(INPUT DATA begins)
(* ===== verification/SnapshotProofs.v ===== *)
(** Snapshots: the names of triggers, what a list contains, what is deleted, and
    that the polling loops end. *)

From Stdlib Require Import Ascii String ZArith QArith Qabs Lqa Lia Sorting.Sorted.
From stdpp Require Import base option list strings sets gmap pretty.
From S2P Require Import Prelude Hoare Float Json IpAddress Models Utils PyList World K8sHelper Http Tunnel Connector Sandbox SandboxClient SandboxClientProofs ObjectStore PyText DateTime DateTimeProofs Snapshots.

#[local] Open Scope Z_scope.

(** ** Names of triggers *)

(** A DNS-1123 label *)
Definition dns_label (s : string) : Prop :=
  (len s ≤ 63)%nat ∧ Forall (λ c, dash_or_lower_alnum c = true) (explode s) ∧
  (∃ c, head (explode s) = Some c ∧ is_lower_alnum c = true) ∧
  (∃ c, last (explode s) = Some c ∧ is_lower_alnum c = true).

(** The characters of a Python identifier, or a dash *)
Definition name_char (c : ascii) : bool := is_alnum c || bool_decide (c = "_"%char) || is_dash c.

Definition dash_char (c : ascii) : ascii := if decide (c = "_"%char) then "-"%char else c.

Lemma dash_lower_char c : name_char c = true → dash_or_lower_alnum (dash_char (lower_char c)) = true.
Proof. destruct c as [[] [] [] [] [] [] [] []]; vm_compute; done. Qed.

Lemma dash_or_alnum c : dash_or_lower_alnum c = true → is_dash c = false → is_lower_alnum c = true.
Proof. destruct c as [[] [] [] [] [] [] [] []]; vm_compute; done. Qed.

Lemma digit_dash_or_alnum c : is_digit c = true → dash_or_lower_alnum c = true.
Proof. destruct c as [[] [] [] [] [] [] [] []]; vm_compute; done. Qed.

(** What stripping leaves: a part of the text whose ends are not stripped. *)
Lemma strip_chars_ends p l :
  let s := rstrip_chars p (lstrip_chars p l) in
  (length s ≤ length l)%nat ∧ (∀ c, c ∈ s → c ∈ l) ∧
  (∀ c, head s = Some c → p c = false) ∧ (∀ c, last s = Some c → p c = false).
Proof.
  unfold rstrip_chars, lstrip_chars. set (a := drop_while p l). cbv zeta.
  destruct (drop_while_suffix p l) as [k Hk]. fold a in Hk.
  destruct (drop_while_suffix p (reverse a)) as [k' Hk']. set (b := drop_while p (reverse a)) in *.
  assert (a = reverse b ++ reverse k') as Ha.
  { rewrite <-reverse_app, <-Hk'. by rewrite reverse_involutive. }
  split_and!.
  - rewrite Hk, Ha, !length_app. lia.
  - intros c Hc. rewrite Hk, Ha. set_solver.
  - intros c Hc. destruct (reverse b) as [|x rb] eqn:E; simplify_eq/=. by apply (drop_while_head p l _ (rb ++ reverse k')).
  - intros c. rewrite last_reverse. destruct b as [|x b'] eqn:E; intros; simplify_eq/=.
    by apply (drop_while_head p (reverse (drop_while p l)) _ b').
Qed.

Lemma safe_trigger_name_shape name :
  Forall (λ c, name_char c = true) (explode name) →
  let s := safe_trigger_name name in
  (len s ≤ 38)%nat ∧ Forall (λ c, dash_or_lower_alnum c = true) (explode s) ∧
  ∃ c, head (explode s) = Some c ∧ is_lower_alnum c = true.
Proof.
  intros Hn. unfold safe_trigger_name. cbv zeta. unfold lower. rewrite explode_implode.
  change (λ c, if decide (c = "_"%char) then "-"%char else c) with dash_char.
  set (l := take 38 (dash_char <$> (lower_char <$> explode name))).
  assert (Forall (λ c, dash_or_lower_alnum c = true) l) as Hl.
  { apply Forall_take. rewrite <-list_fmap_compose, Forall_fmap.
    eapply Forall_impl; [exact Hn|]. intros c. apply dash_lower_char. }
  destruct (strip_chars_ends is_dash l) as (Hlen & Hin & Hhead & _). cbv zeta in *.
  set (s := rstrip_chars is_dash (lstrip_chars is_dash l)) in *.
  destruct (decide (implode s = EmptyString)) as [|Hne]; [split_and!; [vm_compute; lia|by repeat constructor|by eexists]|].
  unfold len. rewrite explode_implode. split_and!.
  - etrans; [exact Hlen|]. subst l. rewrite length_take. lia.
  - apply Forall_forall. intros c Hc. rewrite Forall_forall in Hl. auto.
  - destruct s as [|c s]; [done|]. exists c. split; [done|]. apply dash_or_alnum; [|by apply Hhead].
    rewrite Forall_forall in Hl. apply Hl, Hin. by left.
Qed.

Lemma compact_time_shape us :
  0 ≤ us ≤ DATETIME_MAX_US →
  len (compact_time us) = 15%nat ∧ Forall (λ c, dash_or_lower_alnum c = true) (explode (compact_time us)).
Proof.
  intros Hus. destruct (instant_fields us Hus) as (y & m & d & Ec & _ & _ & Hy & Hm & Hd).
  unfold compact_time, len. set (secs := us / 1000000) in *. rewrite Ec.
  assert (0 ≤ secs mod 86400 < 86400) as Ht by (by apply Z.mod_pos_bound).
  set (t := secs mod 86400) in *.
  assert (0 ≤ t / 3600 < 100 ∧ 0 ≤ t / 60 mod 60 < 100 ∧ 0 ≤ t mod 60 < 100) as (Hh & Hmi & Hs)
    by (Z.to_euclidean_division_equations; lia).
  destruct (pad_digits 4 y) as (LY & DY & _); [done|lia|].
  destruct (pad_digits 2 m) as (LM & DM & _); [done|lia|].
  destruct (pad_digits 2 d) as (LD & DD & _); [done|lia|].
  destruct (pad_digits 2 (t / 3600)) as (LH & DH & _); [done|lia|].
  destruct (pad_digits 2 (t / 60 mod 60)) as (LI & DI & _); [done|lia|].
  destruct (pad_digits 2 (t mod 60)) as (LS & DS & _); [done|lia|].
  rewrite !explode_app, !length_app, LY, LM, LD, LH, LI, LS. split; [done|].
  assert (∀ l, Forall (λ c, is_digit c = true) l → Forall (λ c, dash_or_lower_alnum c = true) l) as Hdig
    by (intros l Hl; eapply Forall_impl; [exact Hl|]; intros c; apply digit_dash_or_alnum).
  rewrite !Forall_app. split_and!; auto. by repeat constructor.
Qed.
(INPUT DATA ends)
(INPUT DATA begins)
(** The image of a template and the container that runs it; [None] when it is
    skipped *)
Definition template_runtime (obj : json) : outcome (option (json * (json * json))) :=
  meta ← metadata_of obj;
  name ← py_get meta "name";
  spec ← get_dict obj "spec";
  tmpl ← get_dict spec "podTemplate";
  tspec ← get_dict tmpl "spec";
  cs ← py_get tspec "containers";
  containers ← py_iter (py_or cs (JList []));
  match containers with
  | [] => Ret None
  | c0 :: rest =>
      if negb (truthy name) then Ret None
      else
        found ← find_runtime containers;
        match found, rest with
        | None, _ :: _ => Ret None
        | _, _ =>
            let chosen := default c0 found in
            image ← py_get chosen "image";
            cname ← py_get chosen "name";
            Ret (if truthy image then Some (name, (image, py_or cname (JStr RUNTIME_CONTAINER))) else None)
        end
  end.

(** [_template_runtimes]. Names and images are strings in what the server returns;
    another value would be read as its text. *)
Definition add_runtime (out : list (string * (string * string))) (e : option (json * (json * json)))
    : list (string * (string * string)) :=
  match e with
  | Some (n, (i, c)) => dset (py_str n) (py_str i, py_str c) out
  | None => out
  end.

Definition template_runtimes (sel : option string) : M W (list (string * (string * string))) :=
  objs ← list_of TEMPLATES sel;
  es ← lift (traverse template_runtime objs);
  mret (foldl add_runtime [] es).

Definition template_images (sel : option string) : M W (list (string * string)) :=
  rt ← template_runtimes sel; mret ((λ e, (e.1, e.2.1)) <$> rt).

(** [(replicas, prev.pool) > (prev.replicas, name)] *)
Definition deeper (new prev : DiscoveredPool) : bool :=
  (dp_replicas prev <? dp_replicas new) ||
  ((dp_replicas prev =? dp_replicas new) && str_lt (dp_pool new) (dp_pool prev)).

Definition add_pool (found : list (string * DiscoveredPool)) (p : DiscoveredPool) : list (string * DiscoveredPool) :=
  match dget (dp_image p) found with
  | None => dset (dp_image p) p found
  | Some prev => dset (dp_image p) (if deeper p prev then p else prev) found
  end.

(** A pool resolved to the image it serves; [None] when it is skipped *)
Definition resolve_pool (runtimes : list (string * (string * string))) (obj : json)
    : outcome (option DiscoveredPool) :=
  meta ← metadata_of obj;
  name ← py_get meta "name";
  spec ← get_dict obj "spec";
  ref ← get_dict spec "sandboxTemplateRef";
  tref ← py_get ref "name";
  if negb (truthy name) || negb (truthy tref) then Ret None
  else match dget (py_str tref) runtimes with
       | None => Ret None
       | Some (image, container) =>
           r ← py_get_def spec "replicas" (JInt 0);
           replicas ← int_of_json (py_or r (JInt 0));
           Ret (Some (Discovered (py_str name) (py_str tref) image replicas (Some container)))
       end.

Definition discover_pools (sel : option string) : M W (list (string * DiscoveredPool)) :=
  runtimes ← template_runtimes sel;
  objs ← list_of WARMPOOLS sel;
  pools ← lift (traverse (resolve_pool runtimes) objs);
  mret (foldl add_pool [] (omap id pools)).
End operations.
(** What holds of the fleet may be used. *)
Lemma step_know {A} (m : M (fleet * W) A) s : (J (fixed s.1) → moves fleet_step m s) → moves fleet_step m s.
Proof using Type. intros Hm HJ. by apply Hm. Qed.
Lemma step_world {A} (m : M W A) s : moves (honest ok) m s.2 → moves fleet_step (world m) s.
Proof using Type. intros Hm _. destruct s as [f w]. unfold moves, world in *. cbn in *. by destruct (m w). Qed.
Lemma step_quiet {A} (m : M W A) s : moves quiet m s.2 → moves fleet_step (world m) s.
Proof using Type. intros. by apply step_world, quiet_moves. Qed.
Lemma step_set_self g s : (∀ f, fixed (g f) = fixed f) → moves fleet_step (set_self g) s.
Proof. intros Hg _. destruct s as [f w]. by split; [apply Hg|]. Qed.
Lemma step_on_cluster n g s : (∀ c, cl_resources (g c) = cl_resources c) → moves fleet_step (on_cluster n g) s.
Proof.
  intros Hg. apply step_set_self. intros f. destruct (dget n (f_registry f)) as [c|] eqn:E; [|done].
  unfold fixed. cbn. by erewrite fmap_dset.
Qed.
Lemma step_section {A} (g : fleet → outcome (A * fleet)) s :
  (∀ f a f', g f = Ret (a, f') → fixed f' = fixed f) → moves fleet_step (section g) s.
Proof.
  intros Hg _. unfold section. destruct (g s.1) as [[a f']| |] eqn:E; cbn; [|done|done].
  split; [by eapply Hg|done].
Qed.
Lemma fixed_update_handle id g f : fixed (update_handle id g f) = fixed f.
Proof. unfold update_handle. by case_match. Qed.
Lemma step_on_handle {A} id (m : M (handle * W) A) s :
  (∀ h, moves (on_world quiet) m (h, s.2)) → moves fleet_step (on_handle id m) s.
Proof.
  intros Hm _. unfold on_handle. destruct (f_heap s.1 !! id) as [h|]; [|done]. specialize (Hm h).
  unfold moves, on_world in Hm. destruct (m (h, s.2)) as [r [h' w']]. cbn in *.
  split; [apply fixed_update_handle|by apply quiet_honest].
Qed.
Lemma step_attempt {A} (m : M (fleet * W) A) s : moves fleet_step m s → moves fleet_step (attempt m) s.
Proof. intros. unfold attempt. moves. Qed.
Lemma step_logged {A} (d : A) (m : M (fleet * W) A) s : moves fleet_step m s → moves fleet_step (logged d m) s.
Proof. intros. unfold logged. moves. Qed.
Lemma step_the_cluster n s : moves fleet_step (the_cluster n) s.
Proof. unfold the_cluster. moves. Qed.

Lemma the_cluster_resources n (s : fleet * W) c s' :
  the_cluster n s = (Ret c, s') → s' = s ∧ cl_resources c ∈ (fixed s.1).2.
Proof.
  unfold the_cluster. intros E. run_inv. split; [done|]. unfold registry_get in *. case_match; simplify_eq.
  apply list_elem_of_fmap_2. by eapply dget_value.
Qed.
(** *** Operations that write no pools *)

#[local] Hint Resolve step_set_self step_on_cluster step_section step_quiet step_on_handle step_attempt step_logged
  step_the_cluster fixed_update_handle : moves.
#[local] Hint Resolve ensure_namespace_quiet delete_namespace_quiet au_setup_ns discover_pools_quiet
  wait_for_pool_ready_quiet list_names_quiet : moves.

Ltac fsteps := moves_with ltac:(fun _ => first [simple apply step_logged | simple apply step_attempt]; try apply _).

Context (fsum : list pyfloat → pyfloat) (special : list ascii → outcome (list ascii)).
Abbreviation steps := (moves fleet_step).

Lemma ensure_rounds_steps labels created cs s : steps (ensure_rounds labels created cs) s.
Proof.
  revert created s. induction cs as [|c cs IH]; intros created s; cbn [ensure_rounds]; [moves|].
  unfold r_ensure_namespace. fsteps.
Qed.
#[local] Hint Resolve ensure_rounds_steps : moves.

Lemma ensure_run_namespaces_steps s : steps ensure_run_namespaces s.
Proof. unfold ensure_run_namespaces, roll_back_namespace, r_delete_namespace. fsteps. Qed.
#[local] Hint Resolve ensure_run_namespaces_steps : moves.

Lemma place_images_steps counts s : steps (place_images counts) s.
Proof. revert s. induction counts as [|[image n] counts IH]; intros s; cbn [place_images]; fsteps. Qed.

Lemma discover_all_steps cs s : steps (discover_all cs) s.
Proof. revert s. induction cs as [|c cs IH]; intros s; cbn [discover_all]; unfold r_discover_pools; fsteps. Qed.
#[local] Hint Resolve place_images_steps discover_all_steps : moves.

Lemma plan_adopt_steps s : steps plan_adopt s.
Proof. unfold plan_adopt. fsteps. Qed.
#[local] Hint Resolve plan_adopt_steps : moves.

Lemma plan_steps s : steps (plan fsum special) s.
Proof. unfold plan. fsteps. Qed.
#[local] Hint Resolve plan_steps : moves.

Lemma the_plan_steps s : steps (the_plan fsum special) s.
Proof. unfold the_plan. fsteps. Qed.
(INPUT DATA ends)
(INPUT DATA begins)
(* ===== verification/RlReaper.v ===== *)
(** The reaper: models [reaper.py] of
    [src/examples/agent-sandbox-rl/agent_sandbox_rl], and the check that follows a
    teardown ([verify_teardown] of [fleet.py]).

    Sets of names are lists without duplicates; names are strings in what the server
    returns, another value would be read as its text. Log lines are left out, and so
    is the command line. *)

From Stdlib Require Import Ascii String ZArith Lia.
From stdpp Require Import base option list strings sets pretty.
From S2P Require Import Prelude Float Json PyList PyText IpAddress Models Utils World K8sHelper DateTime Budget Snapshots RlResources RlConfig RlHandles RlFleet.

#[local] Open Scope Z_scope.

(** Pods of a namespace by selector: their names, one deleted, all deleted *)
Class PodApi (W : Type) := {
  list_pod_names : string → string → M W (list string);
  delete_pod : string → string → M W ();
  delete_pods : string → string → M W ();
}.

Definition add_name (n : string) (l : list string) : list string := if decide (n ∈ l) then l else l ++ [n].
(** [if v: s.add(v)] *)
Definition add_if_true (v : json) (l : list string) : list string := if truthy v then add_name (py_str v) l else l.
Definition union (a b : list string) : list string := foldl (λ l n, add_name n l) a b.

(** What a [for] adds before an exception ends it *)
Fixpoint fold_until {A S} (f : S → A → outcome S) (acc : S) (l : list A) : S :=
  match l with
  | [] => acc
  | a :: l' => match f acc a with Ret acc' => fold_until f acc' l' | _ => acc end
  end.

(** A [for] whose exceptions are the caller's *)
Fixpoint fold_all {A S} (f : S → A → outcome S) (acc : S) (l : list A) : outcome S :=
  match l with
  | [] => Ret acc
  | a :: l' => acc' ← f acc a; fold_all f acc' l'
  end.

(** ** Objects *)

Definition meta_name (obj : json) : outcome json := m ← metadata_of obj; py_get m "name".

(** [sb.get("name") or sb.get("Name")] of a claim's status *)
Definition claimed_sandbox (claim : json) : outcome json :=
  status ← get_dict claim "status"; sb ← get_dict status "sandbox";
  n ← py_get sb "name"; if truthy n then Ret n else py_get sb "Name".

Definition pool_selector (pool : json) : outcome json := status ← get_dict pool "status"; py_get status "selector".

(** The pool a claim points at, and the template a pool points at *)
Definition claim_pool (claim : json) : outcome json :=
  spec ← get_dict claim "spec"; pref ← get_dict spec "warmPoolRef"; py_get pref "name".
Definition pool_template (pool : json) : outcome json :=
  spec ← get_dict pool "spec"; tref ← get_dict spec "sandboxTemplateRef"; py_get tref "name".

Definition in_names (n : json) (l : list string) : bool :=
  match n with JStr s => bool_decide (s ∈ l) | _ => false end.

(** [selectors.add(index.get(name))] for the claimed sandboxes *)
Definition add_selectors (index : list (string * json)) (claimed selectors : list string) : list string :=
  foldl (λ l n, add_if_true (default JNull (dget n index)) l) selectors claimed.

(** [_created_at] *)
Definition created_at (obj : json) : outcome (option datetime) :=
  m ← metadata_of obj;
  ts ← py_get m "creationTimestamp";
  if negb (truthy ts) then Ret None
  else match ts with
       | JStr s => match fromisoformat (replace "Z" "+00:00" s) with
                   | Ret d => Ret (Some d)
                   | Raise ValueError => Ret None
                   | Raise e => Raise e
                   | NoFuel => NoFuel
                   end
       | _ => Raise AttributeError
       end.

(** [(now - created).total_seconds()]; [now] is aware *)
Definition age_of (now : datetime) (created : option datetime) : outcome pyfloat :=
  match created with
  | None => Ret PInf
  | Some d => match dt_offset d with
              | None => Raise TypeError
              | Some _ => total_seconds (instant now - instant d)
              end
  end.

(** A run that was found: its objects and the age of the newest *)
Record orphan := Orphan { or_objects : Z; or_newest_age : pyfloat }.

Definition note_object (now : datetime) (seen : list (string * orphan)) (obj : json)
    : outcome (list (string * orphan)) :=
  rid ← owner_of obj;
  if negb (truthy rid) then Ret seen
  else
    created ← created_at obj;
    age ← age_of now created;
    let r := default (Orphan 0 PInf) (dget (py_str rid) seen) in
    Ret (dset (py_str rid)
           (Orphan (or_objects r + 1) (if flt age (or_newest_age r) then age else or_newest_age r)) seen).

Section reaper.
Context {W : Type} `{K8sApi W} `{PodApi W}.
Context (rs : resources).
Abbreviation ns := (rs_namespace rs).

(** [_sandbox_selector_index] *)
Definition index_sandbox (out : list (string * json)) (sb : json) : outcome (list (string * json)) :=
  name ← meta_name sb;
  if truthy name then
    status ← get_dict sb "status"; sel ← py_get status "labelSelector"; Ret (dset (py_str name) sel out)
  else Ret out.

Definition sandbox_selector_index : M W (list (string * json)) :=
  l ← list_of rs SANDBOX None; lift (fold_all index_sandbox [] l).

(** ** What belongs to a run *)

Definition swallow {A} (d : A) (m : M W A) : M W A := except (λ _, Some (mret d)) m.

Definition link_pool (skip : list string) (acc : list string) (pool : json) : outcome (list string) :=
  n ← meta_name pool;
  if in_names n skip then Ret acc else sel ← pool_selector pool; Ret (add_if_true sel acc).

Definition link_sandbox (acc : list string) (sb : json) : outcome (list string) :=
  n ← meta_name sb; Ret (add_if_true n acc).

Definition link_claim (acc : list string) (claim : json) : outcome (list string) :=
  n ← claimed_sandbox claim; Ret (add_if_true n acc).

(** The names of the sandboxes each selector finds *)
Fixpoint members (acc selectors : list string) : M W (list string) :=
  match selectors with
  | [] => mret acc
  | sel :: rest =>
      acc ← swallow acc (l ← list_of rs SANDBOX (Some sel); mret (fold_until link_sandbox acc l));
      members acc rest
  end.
(INPUT DATA ends)
## REQUIRED WORK
Copy the lines above exactly, beginning at the line that has "cs ← py_get" and stopping after the line that has "(** [(replicas, prev.pool)", and omit the rest.

## ANSWER BELOW
  cs ← py_get tspec "containers";
  containers ← py_iter (py_or cs (JList []));
  match containers with
  | [] => Ret None
  | c0 :: rest =>
      if negb (truthy name) then Ret None
      else
        found ← find_runtime containers;
        match found, rest with
        | None, _ :: _ => Ret None
        | _, _ =>
            let chosen := default c0 found in
            image ← py_get chosen "image";
            cname ← py_get chosen "name";
            Ret (if truthy image then Some (name, (image, py_or cname (JStr RUNTIME_CONTAINER))) else None)
        end
  end.

(** [_template_runtimes]. Names and images are strings in what the server returns;
    another value would be read as its text. *)
Definition add_runtime (out : list (string * (string * string))) (e : option (json * (json * json)))
    : list (string * (string * string)) :=
  match e with
  | Some (n, (i, c)) => dset (py_str n) (py_str i, py_str c) out
  | None => out
  end.

Definition template_runtimes (sel : option string) : M W (list (string * (string * string))) :=
  objs ← list_of TEMPLATES sel;
  es ← lift (traverse template_runtime objs);
  mret (foldl add_runtime [] es).

Definition template_images (sel : option string) : M W (list (string * string)) :=
  rt ← template_runtimes sel; mret ((λ e, (e.1, e.2.1)) <$> rt).

(** [(replicas, prev.pool) > (prev.replicas, name)] *)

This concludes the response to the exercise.